The funny thing is an average modern SCSI hard disk can exceed the Q-BUS bandwidth (at 3.3MB) by several times. My high end Seagate drive in my desktop PowerMac does over 62MB/s throughput -- some 20X the speed of a double-wide Q-BUS.
It is possible to get a PDP on a Ethernet network running TCP/IP. To make this happen, you'll need the following items:
* 1 PDP CPU with Separate I&D
* A DEC Ethernet QBUS card
* A copy of the 2.11BSD installation
* Suggested 1MB of RAM
Okay, remember the micro PDP-11/73? Its running 2.11BSD and its on the net. Its slow, but usable! Telnet-ing into the box causes the load average to remain at a constant .5. FTP upload and downloads are around 35KB/s. Ping times are 33ms to another box on the same network, and 16ms to ping localhost.
The DEC Ethernet QBUS card came from the DECServer 500. The bus chases mounts are incompatible between the two boxes, but 2 minutes of drilling out the mounts corrected that problem. ;-)
Okay, so maybe you don't have any PDP-11 hardware. One of packages you can do this with is Bob Supnik's SIMH. Not does this package emulate a PDP-11, but it can emulate a PDP-1, PDP-8, PDP-10, PDP-18, and a VAX.

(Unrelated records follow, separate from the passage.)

(** ** The whole distillation *)

Lemma nonempty_length {A} (l : list A) : negb (bool_decide (length l = 0%nat)) = true ↔ l ≠ [].
Proof. destruct l; [by cbn|]. rewrite bool_decide_eq_false_2 by done. done. Qed.
Definition flag (m : PolicyMap) (dir : Direction) : bool := match dir with Ingress => ingress_enforced m | Egress => egress_enforced m end.
Definition speaks (rule : Rule) (dir : Direction) : Prop := match dir with Ingress => ingress rule ≠ [] | Egress => egress rule ≠ [] end.
Lemma enforce_flag mode rule m dir : flag (enforce mode rule m) dir = true ↔ flag m dir = true ∨ (mode = Default ∧ speaks rule dir).
Proof. destruct dir; cbn [flag enforce ingress_enforced egress_enforced speaks]; rewrite orb_true_iff, andb_true_iff, nonempty_length, bool_decide_eq_true; tauto. Qed.
Lemma distill_rule_flag mode r rule m dir : flag (distill_rule mode r m rule) dir = true ↔ flag m dir = true ∨ (mode = Default ∧ speaks rule dir).
Proof.
  destruct (distill_rule_extends mode r m rule) as (A & B & _). rewrite <- enforce_flag.
  destruct dir; cbn [flag]; by rewrite ?A, ?B.
Qed.
Lemma ex_cons {A} (P : A → Prop) a l : (∃ x, x ∈ a :: l ∧ P x) ↔ P a ∨ ∃ x, x ∈ l ∧ P x.
Proof. set_solver. Qed.
Lemma distill_rules_spec rules tenant labels mode r m m' :
  distill_rules rules tenant labels mode r m = Ok m' →
  (∀ dir, flag m' dir = true ↔ flag m dir = true ∨ (mode = Default ∧ ∃ rule, rule ∈ rules ∧ applies_to rule labels = true ∧ speaks rule dir))
  ∧ (allows_only m → allows_only m')
  ∧ (∀ k, has m' k ↔ has m k ∨ ∃ rule, rule ∈ rules ∧ applies_to rule labels = true ∧ rule_keys r rule k).
Proof.
  revert m. induction rules as [|rule rules IH]; intros m; cbn [distill_rules].
  - intros [= <-]. set_solver.
  - case_bool_decide; cbn [negb]; [|discriminate]. intros D. apply IH in D as (F & O & K).
    destruct (distill_rule_extends mode r m rule) as (_ & _ & O' & K'). pose proof (λ dir, distill_rule_flag mode r rule m dir) as F'.
    split; [intros dir; rewrite F, (ex_cons (λ rule, applies_to rule labels = true ∧ speaks rule dir))|split; [destruct (applies_to rule labels); auto|]].
    + destruct (applies_to rule labels); [rewrite F'|]; intuition congruence.
    + intros k. rewrite K, (ex_cons (λ rule, applies_to rule labels = true ∧ rule_keys r rule k)).
      destruct (applies_to rule labels); [rewrite K'; unfold has; cbn [enforce p_entries]|]; intuition congruence.
Qed.

(** ** The verdict *)

(** The keys a lookup tries, in turn. *)
Definition probes (peer : u32) (p : u16) (proto : L4Protocol) (dir : Direction) : list PolicyKey :=
  [mkKey peer p proto dir; mkKey peer 0 proto dir; mkKey peer p Any dir; mkKey peer 0 Any dir; mkKey ID_ALL 0 Any dir].
Lemma ex_probes (Q : PolicyKey → Prop) peer p proto dir :
  (∃ k, k ∈ probes peer p proto dir ∧ Q k) ↔
  Q (mkKey peer p proto dir) ∨ Q (mkKey peer 0 proto dir) ∨ Q (mkKey peer p Any dir) ∨ Q (mkKey peer 0 Any dir) ∨ Q (mkKey ID_ALL 0 Any dir).
Proof.
  unfold probes. do 5 rewrite (ex_cons Q). assert (N : ¬ ∃ k, k ∈ [] ∧ Q k) by (intros (k & I & _); by apply elem_of_nil in I). tauto.
Qed.
Lemma lookup_verdict m peer p proto dir : allows_only m →
  verdict (PolicyMap.lookup m peer p proto dir) = Allow ↔ flag m dir = false ∨ ∃ k, k ∈ probes peer p proto dir ∧ has m k.
Proof.
  intros O. rewrite ex_probes. unfold PolicyMap.lookup, has.
  repeat match goal with |- context [match p_entries m !! ?k with _ => _ end] =>
    let H := fresh "H" in destruct (p_entries m !! k) eqn:H; [apply O in H; rewrite H; split; [eauto 8|done]|] end.
  cbn [verdict]. split.
  - intros V. left. destruct dir; cbn [flag]; [destruct (ingress_enforced m)|destruct (egress_enforced m)]; done.
  - intros [V|V]; [destruct dir; cbn [flag] in V; by rewrite V|].
    exfalso. by destruct V as [[? [=]]|[[? [=]]|[[? [=]]|[[? [=]]|[? [=]]]]]].
Qed.
Lemma written_everything to_ports icmps : written to_ports icmps 0 Any ↔ admits_everything to_ports icmps.
Proof. unfold written, admits_everything. split; [intros [H|[H|(ic & _ & _ & [=])]]; naive_solver|naive_solver]. Qed.
Lemma written_admits to_ports icmps p proto :
  written to_ports icmps p proto ∨ written to_ports icmps 0 proto ∨ written to_ports icmps p Any ∨ written to_ports icmps 0 Any ↔ admits to_ports icmps p proto.
Proof.
  unfold admits. split.
  - assert (W : ∀ q pr, q = 0 ∨ q = p → pr = Any ∨ pr = proto → written to_ports icmps q pr → admits to_ports icmps p proto).
    { intros q pr Q R [(_ & _ & A & B)|[(x & I & [(A & _)|J])|(ic & I & -> & ->)]].
      - by left.
      - right; left. eauto.
      - right; left. exists x. split; [done|]. right. exists (mkPort q pr). auto.
      - right; right. exists ic. destruct R as [|<-]; [done|]. auto. }
    intros [H|[H|[H|H]]]; eapply W, H; auto.
  - intros [[A B]|[(pr & I & [A|([q t] & J & [Q|Q] & [R|R])])|(ic & I & -> & [Q|Q])]]; cbn [port protocol] in *; subst; unfold written; eauto 10.
    all: do 2 right; eauto 10.
Qed.
Lemma block_permits (peers : u32 → Prop) to_ports icmps dir peer p proto :
  (∃ k, k ∈ probes peer p proto dir ∧ block_keys peers to_ports icmps dir k) ↔ permits peers to_ports icmps peer p proto.
Proof.
  rewrite ex_probes. unfold permits, block_keys; cbn [peer_identity k_port k_protocol k_direction].
  rewrite <- written_everything, <- written_admits. tauto.
Qed.
Lemma probes_dir peer p proto dir k : k ∈ probes peer p proto dir → k_direction k = dir.
Proof. unfold probes. rewrite !elem_of_cons, elem_of_nil. naive_solver. Qed.
Lemma rule_permits_keys r rule peer p proto dir :
  (∃ k, k ∈ probes peer p proto dir ∧ rule_keys r rule k) ↔ rule_permits r rule peer p proto dir.
Proof.
  unfold rule_permits, rule_keys. split.
  - intros (k & I & K). pose proof (probes_dir _ _ _ _ _ I) as D. destruct dir.
    + destruct K as [(x & J & K)|(x & J & K)]; [|pose proof (proj1 (proj2 K)); congruence].
      exists x. split; [done|]. eapply block_permits; eauto.
    + destruct K as [(x & J & K)|(x & J & K)]; [pose proof (proj1 (proj2 K)); congruence|].
      exists x. split; [done|]. eapply block_permits; eauto.
  - intros H. destruct dir; destruct H as (x & I & P); [eapply (block_permits _ _ _ Ingress) in P|eapply (block_permits _ _ _ Egress) in P];
      destruct P as (k & J & K); exists k; (split; [done|]); [left|right]; eauto.
Qed.
Lemma has_permits (rules : list Rule) labels r peer p proto dir m :
  (∀ k, has m k ↔ ∃ rule, rule ∈ rules ∧ applies_to rule labels = true ∧ rule_keys r rule k) →
  (∃ k, k ∈ probes peer p proto dir ∧ has m k) ↔ ∃ rule, rule ∈ rules ∧ applies_to rule labels = true ∧ rule_permits r rule peer p proto dir.
Proof.
  intros K. setoid_rewrite <- rule_permits_keys. setoid_rewrite K. split.
  - intros (k & I & rule & J & A & R). exists rule. eauto 6.
  - intros (rule & J & A & k & I & R). exists k. eauto 6.
Qed.
Lemma new_has m k : p_entries m = ∅ → ¬ has m k.
Proof. unfold has. intros ->. rewrite lookup_empty. by intros []. Qed.
Lemma new_allows m : p_entries m = ∅ → allows_only m.
Proof. unfold allows_only. intros ->. apply map_Forall_empty. Qed.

I used SIMH to create a networking 2.11BSD kernel. Okay, a 11/73 was fast for its day, but a simulated PDP-11/73 on PowerMac G4/1Ghz dual cpu machine running Mac OS/X with 62MB disk throughput is, obviously, faster. Building the entire kernel took less than 10 minutes under SIMH versus 1 hour on the 11/73. I created a disk image from the 11/73's drive by using a simple 'dd' command, then pointed SIMH at the image, built the kernel, then re-dump the disk image back to the drive, and connected it backup to the 11/73. And BINGO! the 11/73 booted with the image generated under SIMH.